Re: v4.8-rc1: thinkpad x60: running at low frequency even during kernel build
From: Henrique de Moraes Holschuh
Date: Sat Nov 05 2016 - 14:21:36 EST
On Fri, 04 Nov 2016, Viresh Kumar wrote:
> On 04-11-16, 10:26, Pavel Machek wrote:
> > How would I know if it is thermal capping? There's nothing in dmesg.
>
> I am not sure what code is responsible for doing that in case of x86, maybe
> Rafael and Rui can explain it that better.
>
> But surely it involves userspace in this case as scaling_max_freq is getting
> changed.
Note that a X60 might limit the maximum frequency through ACPI when on
AC *and* its battery is not installed or not in working order.

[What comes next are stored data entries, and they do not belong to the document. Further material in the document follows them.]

(* ===== verification/Capability.v ===== *)
(** * Engine: capability entities

    src/internal/engine/capability.go: the OMCI, managed entity and attribute entities (classes
    287 to 289), which describe the implementation, are synthesized from the class tables and
    the store's policy. *)

From S2P Require Import Prelude GoStd Maps MeTypes MeLib Mib MeNames Semantics Store.
From S2P Require Import Model Frames Codec Software Controllers Engine PmRules Notify.

Definition capabilityAttributeIDShift : Z := 5.

Definition capabilityMessageTypes : list Z :=
  [MeTypes.Create; MeTypes.Delete; SetMsg; GetMsg; GetAllAlarms; GetAllAlarmsNext; MibUpload; MibUploadNext;
   MibReset; AlarmNotification; AttributeValueChange; TestMsg; StartSoftwareDownload; DownloadSection;
   EndSoftwareDownload; ActivateSoftware; CommitSoftware; SynchronizeTime; RebootMsg; GetNextMsg; TestResult;
   GetCurrentData; SetTableMsg].

Definition isCapabilityClass (classID : Z) : bool :=
  bool_decide (classID ∈ [OmciClassID; ManagedEntityMeClassID; AttributeMeClassID]).

(** ** Encodings *)

Definition capabilityAttributeID (classID index : Z) : Z :=
  Z.lor (u16 (Z.shiftl classID capabilityAttributeIDShift)) (u16 index).

Definition decodeCapabilityAttributeID (entityID : Z) : Z * Z :=
  (Z.shiftr entityID capabilityAttributeIDShift, Z.land entityID (Z.shiftl 1 capabilityAttributeIDShift - 1)).

(** The numbers of [ClassAccess], [AttributeAccess] and [ClassSupport]. *)
Definition classAccessCode (access : ClassAccess) : Z :=
  match access with UnknownAccess => 0 | CreatedByOnu => 1 | CreatedByOlt => 2 | CreatedByBoth => 3 end.
Definition attributeAccessCode (access : AttributeAccess) : Z :=
  match access with Read => 1 | Write => 2 | SetByCreate => 4 end.
Definition PartiallySupportedCode : Z := 3.

Definition capabilityAttributeAccess (attribute : AttributeDefinition) : Z :=
  fold_left (λ access candidate,
      if SupportsAttributeAccess attribute candidate then Z.lor access (attributeAccessCode candidate) else access)
    [Read; Write; SetByCreate] 0.

Definition capabilityAttributeFormat (attributeType : AttributeType) : Z :=
  match attributeType with
  | PointerAttributeType => 1
  | BitFieldAttributeType => 2
  | SignedIntegerAttributeType => 3
  | UnsignedIntegerAttributeType | CounterAttributeType => 4
  | OctetsAttributeType | StringAttributeType | UnknownAttributeType => 5
  | EnumerationAttributeType => 6
  | TableAttributeType => 7
  end.

(** The lower limit, the upper limit and the bit field. *)
Definition capabilityAttributeBounds (attribute : AttributeDefinition) : Z * Z * Z :=
  let bits := Size attribute * 8 in
  if (bits <=? 0) || (32 <? bits) || IsTableAttribute attribute ||
     bool_decide (AttrType attribute ∈ [OctetsAttributeType; StringAttributeType; UnknownAttributeType])
  then (0, 0, 0)
  else
    let maximum := if bits <? 32 then u32 (Z.shiftl 1 bits) - 1 else 0xffffffff in
    if bool_decide (AttrType attribute = SignedIntegerAttributeType) then
      let upper := Z.shiftr maximum 1 in
      (Z.lxor upper 0xffffffff, upper, 0)
    else if bool_decide (AttrType attribute = BitFieldAttributeType) then (0, maximum, maximum)
    else (0, maximum, 0).

Definition fixedCapabilityName (value : string) : list Z :=
  let octets := take 25 (bytesOf value) in octets ++ repeat 0 (25 - length octets).

Definition tableValue (rows : list Z) (rowSize : Z) : Value :=
  VTable (mkRows (Z.of_nat (length rows) / rowSize) rows).

(** [sort.Search] over the sorted classes finds the class exactly when it is among them. *)
Definition classInSortedList (classes : list Z) (wanted : Z) : bool := bool_decide (wanted ∈ classes).

Definition validateCapabilityClasses (classes : list Z) : bool :=
  forallb (λ classID, classID <? Z.shiftl 1 (16 - capabilityAttributeIDShift)) classes.

Definition shorts (ids : list Z) : list Z := flat_map (put_be 2) ids.

(** ** Actions *)

Definition capabilityActionImplemented (classID : Z) (access : ClassAccess) (messageType : Z) : bool :=
  if bool_decide (messageType ∈ [MeTypes.Create; MeTypes.Delete]) then
    bool_decide (access = CreatedByOlt) || bool_decide (access = CreatedByBoth)
  else if messageType =? TestMsg then classID =? AniGClassID
  else if bool_decide (messageType ∈ [RebootMsg; SynchronizeTime]) then classID =? OnuGClassID
  else if bool_decide (messageType ∈
            [StartSoftwareDownload; DownloadSection; EndSoftwareDownload; ActivateSoftware; CommitSoftware])
  then classID =? SoftwareImageClassID
  else if bool_decide (messageType ∈ [GetAllAlarms; GetAllAlarmsNext; MibUpload; MibUploadNext; MibReset])
  then classID =? OnuDataClassID
  else if messageType =? GetCurrentData then isPerformanceClass classID
  else if messageType =? SetTableMsg then
    bool_decide (classID ∈
      [ExtendedVlanTaggingOperationConfigurationDataClassID; MulticastGemInterworkingTerminationPointClassID;
       MulticastOperationsProfileClassID; MulticastSubscriberConfigInfoClassID])
  else true.

Definition capabilityActions (classID : Z) (d : ManagedEntityDefinition) : Z :=
  fold_left (λ actions messageType,
      if (32 <=? messageType) || negb (bool_decide (messageType ∈ MessageTypes d)) ||
         negb (capabilityActionImplemented classID (DefAccess d) messageType)
      then actions
      else Z.lor actions (Z.shiftl 1 messageType)) capabilityMessageTypes 0.

Definition capabilityDefinition {MR : MapRange} (classID : Z) : Res MibError ManagedEntityDefinition :=
  match LoadManagedEntityDefinition classID (Some (mkParams 0 ∅)) with
  | Err _ => Err (result UnknownEntity)
  | Ok entity => Ok (definition entity)
  end.

Section capability.
Context {MR : MapRange} {W : Type}.
Implicit Types s : Store W.

(** [capabilityAttributeDefinitionsLocked]. *)
Definition capabilityAttributeDefinitions s (classID : Z) (d : ManagedEntityDefinition)
    : list AttributeDefinition :=
  omap (λ index,
      if index =? 0 then None
      else
        attribute ← AttributeDefinitions d !! index;
        match SupportedAttributeMask s classID with
        | Some supported => if Z.land (Mask attribute) supported =? 0 then None else Some attribute
        | None => Some attribute
        end) (GetAttributeDefinitionMapKeys (AttributeDefinitions d)).

(** [capabilityInstanceIDsLocked]. *)
Definition capabilityInstanceIDs s (classID : Z) (classes : list Z) : list Z :=
  shorts
    (if classID =? OmciClassID then [0]
     else if classID =? ManagedEntityMeClassID then classes
     else if classID =? AttributeMeClassID then
       merge_sort Z.le
         (flat_map (λ candidate,
              match capabilityDefinition candidate with
              | Err _ => []
              | Ok d => map (λ attribute, capabilityAttributeID candidate (Index attribute))
                          (capabilityAttributeDefinitions s candidate d)
              end) classes)
     else map EntityID_of (filter (λ instance, ClassID_of instance = classID) (Snapshot s))).

(** The attributes of the entity that describes a class. *)
Definition managedEntityAttributes s (key : Key) (classes : list Z) (d : ManagedEntityDefinition)
    : AttributeValueMap :=
  let classID := key.2 in
  list_to_map
    [(ManagedEntityID, VU16 key.2);
     (ManagedEntityMe_Name, VOctets (fixedCapabilityName (DefName d)));
     (ManagedEntityMe_AttributesTable,
      tableValue (shorts (map (λ attribute, capabilityAttributeID classID (Index attribute))
                            (capabilityAttributeDefinitions s classID d))) 2);
     (ManagedEntityMe_Access, VU8 (classAccessCode (DefAccess d)));
     (ManagedEntityMe_AlarmsTable, tableValue (capabilityAlarmCodes classID) 1);
     (ManagedEntityMe_AvcsTable, tableValue (capabilityAVCIndexes classID) 1);
     (ManagedEntityMe_Actions, VU32 (capabilityActions classID d));
     (ManagedEntityMe_InstancesTable, tableValue (capabilityInstanceIDs s classID classes) 2);
     (ManagedEntityMe_Support, VU8 PartiallySupportedCode)].

(** The attributes of the entity that describes an attribute. *)
Definition attributeAttributes s (key : Key) (classID : Z) (attribute : AttributeDefinition)
    : AttributeValueMap :=
  let '(lower, upper, bitField, codePoints) :=
    match AttributeCapability_ s classID (Name attribute) with
    | Some capability =>
        (LowerLimit capability, UpperLimit capability, BitField capability, shorts (CodePoints capability))
    | None => let '(lower, upper, bitField) := capabilityAttributeBounds attribute in (lower, upper, bitField, [])
    end in
  list_to_map
    [(ManagedEntityID, VU16 key.2);
     (AttributeMe_Name, VOctets (fixedCapabilityName (Name attribute)));
     (AttributeMe_Size, VU16 (u16 (Size attribute)));
     (AttributeMe_Access, VU8 (capabilityAttributeAccess attribute));
     (AttributeMe_Format, VU8 (capabilityAttributeFormat (AttrType attribute)));
     (AttributeMe_LowerLimit, VU32 lower);
     (AttributeMe_UpperLimit, VU32 upper);
     (AttributeMe_BitField, VU32 bitField);
     (AttributeMe_CodePointsTable, tableValue codePoints 2);
     (AttributeMe_Support, VU8 PartiallySupportedCode)].

(** [capabilityInstanceLocked]. *)
Definition capabilityInstance s (key : Key) (classes : list Z) : Res MibError Instance_ :=
  let built attributes := Ok (mkInstance key attributes OriginONU) in
  if key.1 =? OmciClassID then
    if negb (key.2 =? 0) then Err (result UnknownInstance)
    else
      built (list_to_map
        [(ManagedEntityID, VU16 key.2);
         (Omci_MeTypeTable, tableValue (shorts classes) 2);
         (Omci_MessageTypeTable, tableValue capabilityMessageTypes 1)])
  else if key.1 =? ManagedEntityMeClassID then
    if negb (classInSortedList classes key.2) then Err (result UnknownInstance)
    else
      d ← capabilityDefinition key.2;
      built (managedEntityAttributes s key classes d)
  else if key.1 =? AttributeMeClassID then
    let '(classID, attributeIndex) := decodeCapabilityAttributeID key.2 in
    if negb (classInSortedList classes classID) then Err (result UnknownInstance)
    else
      d ← capabilityDefinition classID;
      match List.find (λ candidate, Index candidate =? attributeIndex) (capabilityAttributeDefinitions s classID d) with
      | None => Err (result UnknownInstance)
      | Some attribute => built (attributeAttributes s key classID attribute)
      end
  else built {[ ManagedEntityID := VU16 key.2 ]}.

(** [capabilityInstanceExistsLocked]. *)
Definition capabilityInstanceExists s (key : Key) : bool :=
  isCapabilityClass key.1 &&
  negb (bool_decide (SupportedClasses s = [])) && validateCapabilityClasses (SupportedClasses s) &&
  match capabilityInstance s key (SupportedClasses s) with Ok _ => true | Err _ => false end.

(** [getCapabilityLocked]; [None] leaves the request to the store, [Some] is what [Get] returns. *)
Definition getCapability s (key : Key) (mask : Z) : option (Res MibError Instance_ * option MibError) :=
  if negb (isCapabilityClass key.1) then None
  else
    let classes := SupportedClasses s in
    if bool_decide (classes = []) then None
    else if negb (validateCapabilityClasses classes) then Some (Err (result ProcessingError), None)
    else
      match capabilityInstance s key classes with
      | Err err => Some (Err err, None)
      | Ok instance =>
          match LoadManagedEntityDefinition key.1 (Some (mkParams key.2 ∅)) with
          | Err code => Some (Err (result code), None)
          | Ok entity =>
              let unsupported := Z.ldiff mask (AllowedAttributeMask (definition entity)) in
              let selected :=
                fold_left (λ selected '(index, attribute),
                    if (index =? 0) || (Z.land mask (Mask attribute) =? 0) then selected
                    else match i_Attributes instance !! Name attribute with
                         | Some value => <[Name attribute := value]> selected
                         | None => selected
                         end)
                  (range (AttributeDefinitions (definition entity))) {[ ManagedEntityID := VU16 key.2 ]} in
              Some (Ok (mkInstance key selected OriginONU),
                    if negb (unsupported =? 0) then Some (ResultError AttributeFailure 0 unsupported) else None)
          end
      end.
End capability.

The EC tries to detect the power brick type (65W, 90W), which often
doesn't work well on non-Lenovo power bricks, and signals the BIOS to
limit the maximum frequency if it thinks its only power source is a 65W
power brick.
This behavior would be readly visible by the X60 refusing to reach the
maximum clock frequency *at all* -- it is a static limit, only removed
when a sufficiently charged battery becomes available.
This indirect power draw capping should never engage if your battery is
installed and working, regardless of type and brand of power adapter,
AFAIK. I am only mentioning it so that you are aware of this possible
behavior while debugging.
Anyway, this overheating thinkpad very, very likely needs a hardware
repair (on top of the kernel bug fixes ;-) ).
Regardless of any kernel/userspace bugs, the X60 was engineered to not
require thermal capping on reasonable indoor environmental temperature
ranges. If it needs the kernel to do something at all to avoid
overheating just because it has been running at full CPU power, and
ambient temperature is below 28°C, it very likely has a hardware issue
(lint on the heatsink/fan, and/or cracked thermal interface between
heatsink and processor).
Every old-style ThinkPad (like the X60) that I have ever seen
overheating when running at full CPU power (after fan lint was removed)
in a cool place (say, 26°C), stopped overheating after a heatsink reseat
and thermal compound replacement (and if you're going to do it, use
non-shelf-aged Arctic Silver 5 or something better, and "cure" it
properly -- something rather easy to do on a ThinkPad X60).